Coronavirus more lethal to men
By Maria Kandjungu
A S Covid-19 cases mount in Namibia, data shows the virus is becoming prevalent in men and killing more of them compared to women, a situation which according to health minister Dr Kalumbi Shangula, is puzzling.
Covid-19 reports by the health ministry show that the surge in cases particularly in Windhoek has seen males suffer drastically making up 68 percent of the country’s death toll which as of early this week stood at 37.
Data collected by the Ministry of Health also shows that of the 37 Covid-related fatalities recorded by Monday afternoon, 25 were men and 12 were women.
Daily Covid-19 update by the health ministry further shows more males testing positive as compared to females as over the past three weeks (July 26 – August 18) the country had 2 777 new infections, of which over 60 percent were male.
“There is no scientific or medical reason we are able to provide now. We are also just puzzled about it because at the beginning more females were testing positive than males,” Shangula said adding that at the time, his ministry thought that this was because women were more involved in everyday trade compared to men.
“You see more women selling along the streets and we thought those may be some of the contributing factors and also obviously because they make up a larger number of the population but that shifted and men took over. We are now seeing a wide gap, and the infection rate seems to be higher among males and there is nothing we can say now on why that is the case,” the minister said.
The data may be disturbing but should not come entirely as a surprise, as while there seems to be no scientifically proven reason why more men are getting infected by the virus as compared to females. Reports China, Italy and Ameriva where men were infected with Covid-19 and succumbed to it at higher rates than women.

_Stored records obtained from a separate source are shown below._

(** Runes used by the literals of the program. *)
Definition r_quote : rune := 34.   (* the double quote *)
Definition r_space : rune := 32.
Definition r_K : rune := 75.
Definition r_N : rune := 78.
Definition r_O : rune := 79.
Definition r_Y : rune := 89.
Definition r_k : rune := 107.
Definition r_n : rune := 110.
Definition r_o : rune := 111.
Definition r_y : rune := 121.
Definition r_kelvin : rune := 8490. (* U+212A KELVIN SIGN *)
Definition r_long_s : rune := 383.  (* U+017F LATIN SMALL LETTER LONG S *)

Definition lit_OK : gostring := [r_O; r_K].
Definition lit_y : gostring := [r_y].
Definition lit_N : gostring := [r_N].

(** [unicode.IsSpace]: the Latin-1 spaces and the code points of category Z
    and property Pattern_White_Space that Go lists. *)
Definition isSpace (r : rune) : bool :=
  ((9 <=? r) && (r <=? 13)) || (r =? 32) || (r =? 133) || (r =? 160)
  || (r =? 5760) || ((8192 <=? r) && (r <=? 8202))
  || (r =? 8232) || (r =? 8233) || (r =? 8239) || (r =? 8287)
  || (r =? 12288).

(** [strings.TrimLeftFunc], [strings.TrimRightFunc], [strings.TrimFunc]. *)
Fixpoint TrimLeftFunc (f : rune -> bool) (s : gostring) : gostring :=
  match s with
  | [] => []
  | r :: t => if f r then TrimLeftFunc f t else s
  end.

Definition TrimRightFunc (f : rune -> bool) (s : gostring) : gostring :=
  rev (TrimLeftFunc f (rev s)).

Definition TrimFunc (f : rune -> bool) (s : gostring) : gostring :=
  TrimRightFunc f (TrimLeftFunc f s).

(** [strings.TrimSpace]. *)
Definition TrimSpace (s : gostring) : gostring := TrimFunc isSpace s.

(** [strings.Trim s cutset]: every leading and trailing rune that occurs in
    [cutset] is removed; an empty [s] or [cutset] returns [s]. *)
Definition inCutset (cutset : gostring) (r : rune) : bool :=
  existsb (rune_eqb r) cutset.

Definition Trim (s cutset : gostring) : gostring :=
  match s, cutset with
  | [], _ => s
  | _, [] => s
  | _, _ => TrimFunc (inCutset cutset) s
  end.

(** Simple case folding, as a canonical representative of the orbit of
    [unicode.SimpleFold]: exact on the orbits of the ASCII letters, which
    are {upper, lower} except for K (with U+212A) and S (with U+017F). *)
Definition foldRune (r : rune) : rune :=
  if (65 <=? r) && (r <=? 90) then r + 32
  else if r =? r_kelvin then r_k
  else if r =? r_long_s then 115
  else r.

Former health minister and physician, Dr Richard Kamwi said there is a need for local research to be done to determine why men are seemingly at higher risk of the pandemic.
“As a researcher, I believe in well documented and statistically proven facts, so I think we need to do our homework in this regard and find what maybe the underlying factors and not just depend on speculation,” Kamwi said adding that while it is challenging to give a blanket reason as to why males are at a higher risk, their lifestyle and socialisation may be a contributing factor.
“Those that are known to wonder aimlessly are male, so frankly speaking men are most vulnerable to Covid-19 because of their lifestyle or the way they live. If you walk into a bar, you typically find more men. With the new generation there may be competition, but I would associate it to their lifestyles,” Kamwi concluded.
Hilary Njenge, an epidemiologist representing the World Health Organisation (WHO) in Namibia said it is too early to conclude why males seem to be at risk.
“There are a lot of factors at play and I must say cases in Namibia are still few for us to conclude … the virus has only just started here so the infection rate can change.”
Njenge said a number of factors could however be attributed to the huge shift and research needs to be properly conducted.
“There is a need for more research to look at factors of socialisation in terms of who is still going to crowded places. Also look at which sectors and regions are most affected in relation to the genders. Underlying health issues that lead to fatality also need to be looked at in terms of which gender mostly has such conditions and also pay attention to how the situation is in other countries so we can draw a well-informed conclusion”.